From the listing below, reproduce word for word the part that opens with the line containing "[ CHUNK_LEVEL_1K; CHUNK_LEVEL_2K;" and closes with the line containing "documented contract *)"; reproduce nothing else.

TASK MATERIAL
=-=-=
(** * Metaspace chunk allocation sequences and the SpaceManager

    A shallow embedding of
      - [memory/metaspace/chunkAllocSequence.cpp] (the constant chunk
        allocation sequences and their selector), and
      - [memory/metaspace/spaceManager.cpp] (the SpaceManager constructor),
    together with the properties the design document states about them.

    Conventions.  A C++ [int] or [size_t] is a [Z]; where the code converts
    between the two the wrap-around is written out ([to_int]).  Code that can
    stop the VM or leave defined behaviour returns a [result]; code that
    reaches objects through pointers runs in the state-and-error monad
    [vm].  *)

From Stdlib Require Import ZArith List Lia Bool String.
Import ListNotations.
Local Open Scope Z_scope.

(* ------------------------------------------------------------------ *)
(** * Chunk levels *)

(** Modelled from the spec: [memory/metaspace/chunkLevel.hpp] is not part of
    the sources at hand.  The level identifiers are the ones the code names
    ([chklvl::CHUNK_LEVEL_4M], ...); the ladder is the binary buddy ladder
    of the design document, every level half the size of the next larger
    one, from the largest configured level (4M) down to the smallest (1K). *)
Inductive chklvl_t : Type :=
| CHUNK_LEVEL_4M
| CHUNK_LEVEL_2M
| CHUNK_LEVEL_1M
| CHUNK_LEVEL_512K
| CHUNK_LEVEL_256K
| CHUNK_LEVEL_128K
| CHUNK_LEVEL_64K
| CHUNK_LEVEL_32K
| CHUNK_LEVEL_16K
| CHUNK_LEVEL_8K
| CHUNK_LEVEL_4K
| CHUNK_LEVEL_2K
| CHUNK_LEVEL_1K.

Definition K : Z := 1024.
Definition M : Z := K * K.

(** Modelled from the spec: the byte size a level identifier names. *)
Definition chunk_byte_size (lvl : chklvl_t) : Z :=
  match lvl with
  | CHUNK_LEVEL_4M => 4 * M
  | CHUNK_LEVEL_2M => 2 * M
  | CHUNK_LEVEL_1M => 1 * M
  | CHUNK_LEVEL_512K => 512 * K
  | CHUNK_LEVEL_256K => 256 * K
  | CHUNK_LEVEL_128K => 128 * K
  | CHUNK_LEVEL_64K => 64 * K
  | CHUNK_LEVEL_32K => 32 * K
  | CHUNK_LEVEL_16K => 16 * K
  | CHUNK_LEVEL_8K => 8 * K
  | CHUNK_LEVEL_4K => 4 * K
  | CHUNK_LEVEL_2K => 2 * K
  | CHUNK_LEVEL_1K => 1 * K
  end.

(** The ladder, smallest level first. *)
Definition ladder : list chklvl_t :=
  [ CHUNK_LEVEL_1K; CHUNK_LEVEL_2K; CHUNK_LEVEL_4K; CHUNK_LEVEL_8K;
    CHUNK_LEVEL_16K; CHUNK_LEVEL_32K; CHUNK_LEVEL_64K; CHUNK_LEVEL_128K;
    CHUNK_LEVEL_256K; CHUNK_LEVEL_512K; CHUNK_LEVEL_1M; CHUNK_LEVEL_2M;
    CHUNK_LEVEL_4M ].

(* ------------------------------------------------------------------ *)
(** * Outcomes *)

(** How a piece of VM code can end other than by returning. *)
Inductive vm_error : Type :=
| AssertFailed (msg : string)   (* assert(cond, msg) in a debug build *)
| ShouldNotReachHereHit         (* ShouldNotReachHere(): the VM stops *)
| UndefinedBehaviour            (* a read outside an array or through a
                                   pointer that designates no object *)
| ContractMisuse.               (* a caller broke a documented contract *)

Inductive result (A : Type) : Type :=
| Ok (a : A)
| Err (e : vm_error).
Arguments Ok {A} a.
Arguments Err {A} e.

Definition result_bind {A B} (r : result A) (k : A -> result B) : result B :=
  match r with
  | Ok a => k a
  | Err e => Err e
  end.

(** [assert(cond, msg)] of utilities/debug.hpp, as a debug build runs it. *)
Definition assert (cond : bool) (msg : string) : result unit :=
  if cond then Ok tt else Err (AssertFailed msg).

(** [a[i]] on a C array whose extent is the length of the list. *)
Definition array_read {A} (a : list A) (i : Z) : result A :=
  if i <? 0 then Err UndefinedBehaviour
  else match nth_error a (Z.to_nat i) with
       | Some x => Ok x
       | None => Err UndefinedBehaviour
       end.

(** Conversion of a [size_t] to a 32-bit [int]. *)
Definition to_int (z : Z) : Z := (z + 2 ^ 31) mod 2 ^ 32 - 2 ^ 31.

(* ------------------------------------------------------------------ *)
(** * ConstantChunkAllocSequence *)

(** [_entries] points to a [static const] array; as nothing can write to
    it, the record holds the array itself.  [_num_entries] is kept as its
    own field: the constructor takes it separately from the array. *)
Record ConstantChunkAllocSequence : Type := {
  _entries : list chklvl_t;
  _num_entries : Z
}.

Definition ConstantChunkAllocSequence_ctor
    (array : list chklvl_t) (num_entries : Z)
  : result ConstantChunkAllocSequence :=
  let this := {| _entries := array; _num_entries := num_entries |} in
  result_bind (assert (0 <? _num_entries this) "must not be empty.")
              (fun _ => Ok this).

(** The subscript [get_next_chunk_level] applies to [_entries]. *)
Definition entry_index (this : ConstantChunkAllocSequence)
    (num_allocated : Z) : Z :=
  if num_allocated >=? _num_entries this
  then _num_entries this - 1       (* caller shall repeat last allocation *)
  else num_allocated.

Definition get_next_chunk_level (this : ConstantChunkAllocSequence)
    (num_allocated : Z) : result chklvl_t :=
  if num_allocated >=? _num_entries this
  then array_read (_entries this) (_num_entries this - 1)
  else array_read (_entries this) num_allocated.

(* ------------------------------------------------------------------ *)
(** * The hard-coded sequences *)

Definition g_sequ_standard_non_class : list chklvl_t :=
  [ CHUNK_LEVEL_4K; CHUNK_LEVEL_4K; CHUNK_LEVEL_4K; CHUNK_LEVEL_4K;
    CHUNK_LEVEL_16K ].

Definition g_sequ_standard_class : list chklvl_t :=
  [ CHUNK_LEVEL_2K; CHUNK_LEVEL_2K; CHUNK_LEVEL_2K; CHUNK_LEVEL_2K;
    CHUNK_LEVEL_16K ].

Definition g_sequ_anon_non_class : list chklvl_t := [ CHUNK_LEVEL_1K ].

Definition g_sequ_anon_class : list chklvl_t := [ CHUNK_LEVEL_1K ].

Definition g_sequ_refl_non_class : list chklvl_t :=
  [ CHUNK_LEVEL_2K; CHUNK_LEVEL_1K ].

Definition g_sequ_refl_class : list chklvl_t := [ CHUNK_LEVEL_1K ].

Definition g_sequ_boot_non_class : list chklvl_t :=
  [ CHUNK_LEVEL_4M; CHUNK_LEVEL_1M ].

Definition g_sequ_boot_class : list chklvl_t :=
  [ CHUNK_LEVEL_1M; CHUNK_LEVEL_256K ].

(** The argument of [DEFINE_CLASS_FOR_ARRAY]; [what] names the static
    object [g_chunk_alloc_sequence_##what]. *)
Inductive what : Type :=
| standard_non_class
| standard_class
| anon_non_class
| anon_class
| refl_non_class
| refl_class
| boot_non_class
| boot_class.

Definition what_eqb (a b : what) : bool :=
  match a, b with
  | standard_non_class, standard_non_class
  | standard_class, standard_class
  | anon_non_class, anon_non_class
  | anon_class, anon_class
  | refl_non_class, refl_non_class
  | refl_class, refl_class
  | boot_non_class, boot_non_class
  | boot_class, boot_class => true
  | _, _ => false
  end.

(** [g_sequ_##what] *)
Definition g_sequ (w : what) : list chklvl_t :=
  match w with
  | standard_non_class => g_sequ_standard_non_class
  | standard_class => g_sequ_standard_class
  | anon_non_class => g_sequ_anon_non_class
  | anon_class => g_sequ_anon_class
  | refl_non_class => g_sequ_refl_non_class
  | refl_class => g_sequ_refl_class
  | boot_non_class => g_sequ_boot_non_class
  | boot_class => g_sequ_boot_class
  end.

(* ------------------------------------------------------------------ *)
(** * Code that runs against VM state *)

(** A computation over a state [S] that returns, or stops with an error. *)
Definition vm (S A : Type) : Type := S -> result (A * S).

Definition ret {S A} (a : A) : vm S A := fun s => Ok (a, s).

Definition bind {S A B} (m : vm S A) (k : A -> vm S B) : vm S B :=
  fun s => match m s with
           | Ok (a, s') => k a s'
           | Err e => Err e
           end.

Definition lift_result {S A} (r : result A) : vm S A :=
  fun s => match r with
           | Ok a => Ok (a, s)
           | Err e => Err e
           end.

Definition stop {S A} (e : vm_error) : vm S A := fun _ => Err e.

(** What a run returned, the final state left aside. *)
Definition returned {S A} (r : result (A * S)) : result A :=
  match r with
  | Ok (a, _) => Ok a
  | Err e => Err e
  end.

Notation "x <- m ;; k" := (bind m (fun x => k))
  (at level 61, m at next level, right associativity).
Notation "m ;;; k" := (bind m (fun _ => k))
  (at level 61, right associativity).

(** Modelled from the spec: [ShouldNotReachHere()] of utilities/debug.hpp is
    not part of the sources at hand; the design document has it fatal. *)
Definition ShouldNotReachHere {S} : vm S unit := stop ShouldNotReachHereHit.

(** A pointer to an object named by a [T], or the null pointer. *)
Inductive pointer (T : Type) : Type :=
| NULL
| Ptr (target : T).
Arguments NULL {T}.
Arguments Ptr {T} target.

(** The static sequence objects that exist so far, in the order in which
    their initialisers ran. *)
Definition statics : Type := list (what * ConstantChunkAllocSequence).

Fixpoint static_object (sigma : statics) (w : what)
  : option ConstantChunkAllocSequence :=
  match sigma with
  | [] => None
  | (w', obj) :: rest => if what_eqb w w' then Some obj
                         else static_object rest w
  end.

(** [static ConstantChunkAllocSequence g_chunk_alloc_sequence_##what
     (g_sequ_##what, sizeof(g_sequ_##what)/sizeof(chklvl_t));] *)
Definition DEFINE_CLASS_FOR_ARRAY (w : what) : vm statics unit :=
  obj <- lift_result
           (ConstantChunkAllocSequence_ctor
              (g_sequ w) (to_int (Z.of_nat (List.length (g_sequ w))))) ;;
  fun sigma => Ok (tt, sigma ++ [(w, obj)]).

(** The eight definitions of the translation unit, in source order. *)
Definition static_initialization : vm statics unit :=
  DEFINE_CLASS_FOR_ARRAY standard_non_class ;;;
  DEFINE_CLASS_FOR_ARRAY standard_class ;;;
  DEFINE_CLASS_FOR_ARRAY anon_non_class ;;;
  DEFINE_CLASS_FOR_ARRAY anon_class ;;;
  DEFINE_CLASS_FOR_ARRAY refl_non_class ;;;
  DEFINE_CLASS_FOR_ARRAY refl_class ;;;
  DEFINE_CLASS_FOR_ARRAY boot_non_class ;;;
  DEFINE_CLASS_FOR_ARRAY boot_class.

(** The static objects once the initialisers have run. *)
Definition g_chunk_alloc_sequence : statics :=
  [ (standard_non_class,
     {| _entries := g_sequ_standard_non_class; _num_entries := 5 |});
    (standard_class,
     {| _entries := g_sequ_standard_class; _num_entries := 5 |});
    (anon_non_class,
     {| _entries := g_sequ_anon_non_class; _num_entries := 1 |});
    (anon_class,
     {| _entries := g_sequ_anon_class; _num_entries := 1 |});
    (refl_non_class,
     {| _entries := g_sequ_refl_non_class; _num_entries := 2 |});
    (refl_class,
     {| _entries := g_sequ_refl_class; _num_entries := 1 |});
    (boot_non_class,
     {| _entries := g_sequ_boot_non_class; _num_entries := 2 |});
    (boot_class,
     {| _entries := g_sequ_boot_class; _num_entries := 2 |}) ].

(** [p->get_next_chunk_level(num_allocated)] through a
    [const ChunkAllocSequence*]: the only class that implements the
    virtual method is [ConstantChunkAllocSequence]. *)
Definition virtual_get_next_chunk_level (p : pointer what)
    (num_allocated : Z) : vm statics chklvl_t :=
  fun sigma =>
    match p with
    | NULL => Err UndefinedBehaviour
    | Ptr w =>
        match static_object sigma w with
        | None => Err UndefinedBehaviour
        | Some this =>
            lift_result (get_next_chunk_level this num_allocated) sigma
        end
    end.

(** The same method with its accesses to memory written out.  A member of
    the object [this] points to is read by a load from the store; the store
    is threaded through the body like through any other code, so a body
    that wrote to it would hand back a different one. *)

(** [this->_num_entries] *)
Definition load_num_entries (this : pointer what) : vm statics Z :=
  fun sigma =>
    match this with
    | NULL => Err UndefinedBehaviour
    | Ptr w =>
        match static_object sigma w with
        | None => Err UndefinedBehaviour
        | Some obj => Ok (_num_entries obj, sigma)
        end
    end.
=-=-=
OUTPUT FOR THIS EXERCISE
  [ CHUNK_LEVEL_1K; CHUNK_LEVEL_2K; CHUNK_LEVEL_4K; CHUNK_LEVEL_8K;
    CHUNK_LEVEL_16K; CHUNK_LEVEL_32K; CHUNK_LEVEL_64K; CHUNK_LEVEL_128K;
    CHUNK_LEVEL_256K; CHUNK_LEVEL_512K; CHUNK_LEVEL_1M; CHUNK_LEVEL_2M;
    CHUNK_LEVEL_4M ].

(* ------------------------------------------------------------------ *)
(** * Outcomes *)

(** How a piece of VM code can end other than by returning. *)
Inductive vm_error : Type :=
| AssertFailed (msg : string)   (* assert(cond, msg) in a debug build *)
| ShouldNotReachHereHit         (* ShouldNotReachHere(): the VM stops *)
| UndefinedBehaviour            (* a read outside an array or through a
                                   pointer that designates no object *)
| ContractMisuse.               (* a caller broke a documented contract *)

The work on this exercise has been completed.